If necessary, update stored passwords.

Starting with Release 2.1(1), Multi-Site Orchestrator encrypts all stored passwords, such as each site’s APIC passwords and the external authentication provider passwords. As a result, when downgrading to a release prior to Release 2.1(1), you must re-enter all the password after the Orchestrator downgrade is completed.

To update APIC passwords:

  1. Log in to the Orchestrator after the downgrade.

  2. From the main navigation menu, select Sites.

  3. For each site, edit its properties and re-enter its APIC password.

To update external authentication passwords

  1. Login into the Orchestrator after the downgrade.

  2. From the navigation menu, select Admin > Providers.
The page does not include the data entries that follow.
(** * Kite-AI-auto: the per-account pipeline of [main.py]

    A shallow embedding of the control logic of [main.py]: the result
    classifier [request_json], the chat budget allocator inside
    [process_account], and the staking state machine [staking_cycle] with
    its persisted store.

    Conventions of the embedding.
    - The remote service, the wall clock, the pseudo-random generator, the
      state file, the in-memory state dictionary [st] and the module-level
      [_TX_CACHE] are fields of one [world]; every function of the program
      that touches them is a computation in the monad [M].
    - A Python exception is a [Raise]; [try ... except] is [try_except].
    - Request headers and bodies are not modelled (they never influence
      control flow); the [session] argument is the world itself and the
      [access_token] argument is dropped for the same reason.
    - Console output is kept only where a line is what the user is told
      about a decision (type [report]); the other calls of [console.print]
      are not part of the model.  Some of those print a text that comes
      from the service or from a file (lines 383, 401, 411, 447, 473, 475,
      492, 502, 518, 522, 530, 543, 548, 553, 562, 583, 611, 640, 650-660,
      673, 679, 737), and rich, which reads markup in what it prints,
      raises [MarkupError] on a closing tag that matches no open one.  The
      handlers on the way print the exception in turn, so a run in which
      that happens ends there, with the process.  The model has no such
      run.  What is stated below of the requests sent and of the state holds
      of those runs as far as they get; what a function returns is stated
      for the runs that return wherever one of these lines is on the way.
    - [time.sleep] lasts exactly the time asked for in the model; it may
      last longer.
    - Python floats are the kernel's binary64 floats.
    - Strings are byte strings; [lower] folds the ASCII letters. *)

From Stdlib Require Import ZArith Floats String Ascii List.
From stdpp Require Import gmap strings list pretty.
From Equations Require Import Equations.

Local Open Scope Z_scope.

(** ** Python strings *)

Definition lower_char (c : ascii) : ascii :=
  let n := N_of_ascii c in
  if ((65 <=? n) && (n <=? 90))%N then ascii_of_N (n + 32) else c.

Fixpoint lower (s : string) : string :=
  match s with
  | EmptyString => EmptyString
  | String c s' => String (lower_char c) (lower s')
  end.

Fixpoint startswith (p s : string) : bool :=
  match p, s with
  | EmptyString, _ => true
  | String a p', String b s' => if Ascii.eqb a b then startswith p' s' else false
  | String _ _, EmptyString => false
  end.

(** [needle in hay] on strings. *)
Fixpoint py_in (needle hay : string) : bool :=
  startswith needle hay ||
  match hay with
  | EmptyString => false
  | String _ hay' => py_in needle hay'
  end.

(** What [py_in] decides. *)
Definition occurs_in (needle hay : string) : Prop :=
  ∃ pre suf, hay = pre +:+ needle +:+ suf.

(** ** Decoded JSON values *)

#[warnings="-register-all"]
Inductive json :=
  | JNull
  | JBool (b : bool)
  | JInt (z : Z)
  | JFloat (f : float)
  | JStr (s : string)
  | JArr (l : list json)
  | JObj (kv : list (string * json)).

Abbreviation dict := (list (string * json)).

Fixpoint dict_find (d : dict) (k : string) : option json :=
  match d with
  | [] => None
  | (k', v) :: d' => if String.eqb k k' then Some v else dict_find d' k
  end.

(** [d.get(k, default)] *)
Definition dict_get (d : dict) (k : string) (default : json) : json :=
  match dict_find d k with Some v => v | None => default end.

(** Python truthiness of a decoded value. *)
Definition truthy (v : json) : bool :=
  match v with
  | JNull => false
  | JBool b => b
  | JInt z => negb (z =? 0)
  | JFloat f => negb (PrimFloat.eqb f 0)
  | JStr s => negb (String.eqb s "")
  | JArr l => match l with [] => false | _ => true end
  | JObj kv => match kv with [] => false | _ => true end
  end.

(** [a or b] *)
Definition py_or (a b : json) : json := if truthy a then a else b.

Definition float_of_Z (z : Z) : float :=
  SF2Prim (binary_normalize prec emax z 0 false).

Definition is_finite (f : float) : bool :=
  match Prim2SF f with
  | S754_zero _ | S754_finite _ _ _ => true
  | _ => false
  end.

(** [int(f)]: truncation towards zero; [None] where Python raises. *)
Definition py_int (f : float) : option Z :=
  match Prim2SF f with
  | S754_zero _ => Some 0
  | S754_finite s m e =>
      let v := if 0 <=? e then Z.pos m * 2 ^ e else Z.quot (Z.pos m) (2 ^ (- e)) in
      Some (if s then - v else v)
  | _ => None
  end.

(** ** Exceptions, the remote service and the world *)

Inductive exn :=
  | TooManyRequestsError
  | HTTPError (msg : string)
  | RuntimeError (msg : string)
  | AttributeError
  | TypeError
  | ValueError
  | OverflowError
  | KeyError
  | ConnectionError.

Inductive result (A : Type) :=
  | Return (a : A)
  | Raise (e : exn).
Arguments Return {A} a.
Arguments Raise {A} e.

(** A completed HTTP exchange, or none: [session.request] raised. *)
Inductive exchange :=
  | Unreachable
  | Response (status_code : Z) (reason : string) (body : option json).

(** [body = None]: [r.json()] raises. *)

Record reply := Reply { took : Z; answer : exchange }.

Inductive endpoint :=
  | EthCall
  | Signin
  | Auth
  | Me
  | Balance
  | StakedTotals
  | Inference (agent_name message : string)
  | SubmitReceipt
  | InferenceTx
  | QuizCreate
  | QuizGet
  | QuizSubmit
  | LatestBlock
  | Delegate (subnet_addr : string)
  | ClaimRewards (subnet_addr : string)
  | Undelegate (subnet_addr : string).

Definition OZONE_BASE := "https://ozone-point-system.prod.gokite.ai".
Definition NEO_BASE := "https://neo.prod.gokite.ai".
Definition RPC_URL := "https://rpc-testnet.gokite.ai/".
Definition PANCAKE_RPC := "https://nodes.pancakeswap.info/".

Definition url (ep : endpoint) : string :=
  match ep with
  | EthCall => RPC_URL
  | Signin => NEO_BASE +:+ "/v2/signin"
  | Auth => OZONE_BASE +:+ "/auth"
  | Me => OZONE_BASE +:+ "/me"
  | Balance => OZONE_BASE +:+ "/me/balance"
  | StakedTotals => OZONE_BASE +:+ "/me/staked"
  | Inference _ _ => OZONE_BASE +:+ "/agent/inference"
  | SubmitReceipt => NEO_BASE +:+ "/v2/submit_receipt"
  | InferenceTx => NEO_BASE +:+ "/v1/inference"
  | QuizCreate => NEO_BASE +:+ "/v2/quiz/create"
  | QuizGet => NEO_BASE +:+ "/v2/quiz/get"
  | QuizSubmit => NEO_BASE +:+ "/v2/quiz/submit"
  | LatestBlock => PANCAKE_RPC
  | Delegate _ => OZONE_BASE +:+ "/subnet/delegate"
  | ClaimRewards _ => OZONE_BASE +:+ "/subnet/claim-rewards"
  | Undelegate _ => OZONE_BASE +:+ "/subnet/undelegate"
  end.

(** The persisted staking state: [{"accounts": {address: {"subnets":
    {subnet_address: row}}}}]. *)
Record row := Row {
  name : string;
  staked : bool;
  last_stake_at : option string;
  last_claim_at : option string;
  last_unstake_at : option string;
}.

Record account := Account { subnets : gmap string row }.

(** [accounts = None]: the dictionary has no ["accounts"] key. *)
Record state := State { accounts : option (gmap string account) }.

Inductive file :=
  | Missing
  | Corrupt
  | Stored (s : state).

Inductive report :=
  | LimitReached
  | ExtraRound
  | NoTopics (agent_name : string)
  | Countdown (subnet_name hms : string)
  | WaitUnstake (subnet_name hms : string)
  | TooShort (subnet_name hms : string).

Inductive event :=
  | Sent (ep : endpoint) (x : exchange)
  | Slept (sec : Z)
  | Saved (s : state)
  | Said (r : report)
  | Chatted (agent_name message : string) (ok rate_limited : bool).

Record world := World {
  script : list reply;
  clock : Z;
  dice : list nat;
  _TX_CACHE : list json;
  disk : file;
  st : state;
  log : list event;
}.

Definition M (A : Type) : Type := world → result A * world.

Definition lift {A} (r : result A) : M A := λ w, (r, w).
Definition ret {A} (a : A) : M A := lift (Return a).
Definition raise {A} (e : exn) : M A := lift (Raise e).
Definition bind {A B} (m : M A) (k : A → M B) : M B :=
  λ w, match m w with
       | (Return a, w') => k a w'
       | (Raise e, w') => (Raise e, w')
       end.

(** [try: m  except ...: h e], the handler choosing by exception. *)
Definition try_except {A} (m : M A) (h : exn → M A) : M A :=
  λ w, match m w with
       | (Return a, w') => (Return a, w')
       | (Raise e, w') => h e w'
       end.

(** Sequencing of code that touches nothing of the world. *)
Definition and_then {A B} (r : result A) (k : A → result B) : result B :=
  match r with
  | Return a => k a
  | Raise e => Raise e
  end.

Declare Scope py_scope.
Delimit Scope py_scope with py.
Notation "x <- m ;; k" := (bind m (λ x, k))
  (at level 100, m at next level, k at level 200, right associativity) : py_scope.
Notation "x <-- r ;; k" := (bind (lift r) (λ x, k))
  (at level 100, r at next level, k at level 200, right associativity) : py_scope.
Notation "m ;;; k" := (bind m (λ _, k))
  (at level 100, k at level 200, right associativity) : py_scope.
Local Open Scope py_scope.

(** *** The world after each primitive effect *)

Definition logged (e : event) (w : world) : world :=
  World (script w) (clock w) (dice w) (_TX_CACHE w) (disk w) (st w) (log w ++ [e]).

(** The answer [session.request] gets next; an exhausted script is an
    unreachable service. *)
Definition next_answer (w : world) : exchange :=
  match script w with
  | [] => Unreachable
  | r :: _ => answer r
  end.

Definition sent (ep : endpoint) (w : world) : world :=
  World (tail (script w))
        (match script w with [] => clock w | r :: _ => clock w + took r end)
        (dice w) (_TX_CACHE w) (disk w) (st w)
        (log w ++ [Sent ep (next_answer w)]).

Definition slept (sec : Z) (w : world) : world :=
  World (script w) (clock w + sec * 1000000) (dice w) (_TX_CACHE w) (disk w)
        (st w) (log w ++ [Slept sec]).

Definition rolled (w : world) : world :=
  World (script w) (clock w) (tail (dice w)) (_TX_CACHE w) (disk w) (st w) (log w).

Definition with_st (s : state) (w : world) : world :=
  World (script w) (clock w) (dice w) (_TX_CACHE w) (disk w) s (log w).

Definition with_TX_CACHE (c : list json) (w : world) : world :=
  World (script w) (clock w) (dice w) c (disk w) (st w) (log w).

Definition saved (s : state) (w : world) : world :=
  World (script w) (clock w) (dice w) (_TX_CACHE w) (Stored s) (st w)
        (log w ++ [Saved s]).

(** *** Primitive computations *)

Definition emit (e : event) : M unit := λ w, (Return tt, logged e w).

Definition console_print (r : report) : M unit := emit (Said r).

Definition session_request (ep : endpoint) : M exchange :=
  λ w, (Return (next_answer w), sent ep w).

Definition sleep_seconds (sec : Z) : M unit := λ w, (Return tt, slept sec w).

(** [now_jkt()], in microseconds. *)
Definition now_jkt : M Z := λ w, (Return (clock w), w).

(** [random.choice(l)] on a non-empty list. *)
Definition random_choice {A} (l : list A) (default : A) : M A :=
  λ w, (Return (nth (match dice w with [] => 0 | d :: _ => d mod length l end)%nat
                    l default),
        rolled w).

(** ** request_json *)

(** [r.raise_for_status()]: requests raises for 4xx and 5xx only. *)
Definition raise_for_status (ep : endpoint) (status_code : Z) (reason : string)
  : result unit :=
  if (400 <=? status_code) && (status_code <? 500) then
    Raise (HTTPError (pretty status_code +:+ " Client Error: " +:+ reason
                      +:+ " for url: " +:+ url ep))
  else if (500 <=? status_code) && (status_code <? 600) then
    Raise (HTTPError (pretty status_code +:+ " Server Error: " +:+ reason
                      +:+ " for url: " +:+ url ep))
  else Return tt.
  3. For each authentication provider, edit its properties and re-enter its password.
Step 7

If you had Cloud APIC sites with Infra Tenant configuration, restore the configuration from backup.

If you had Cloud APIC sites with Infra Tenant configuration, you will see schemas in an error state due to Infra Tenant VRF changes in Release 3.1(1). You will need to restore your configuration from the backup as you typically would to resolve these issues.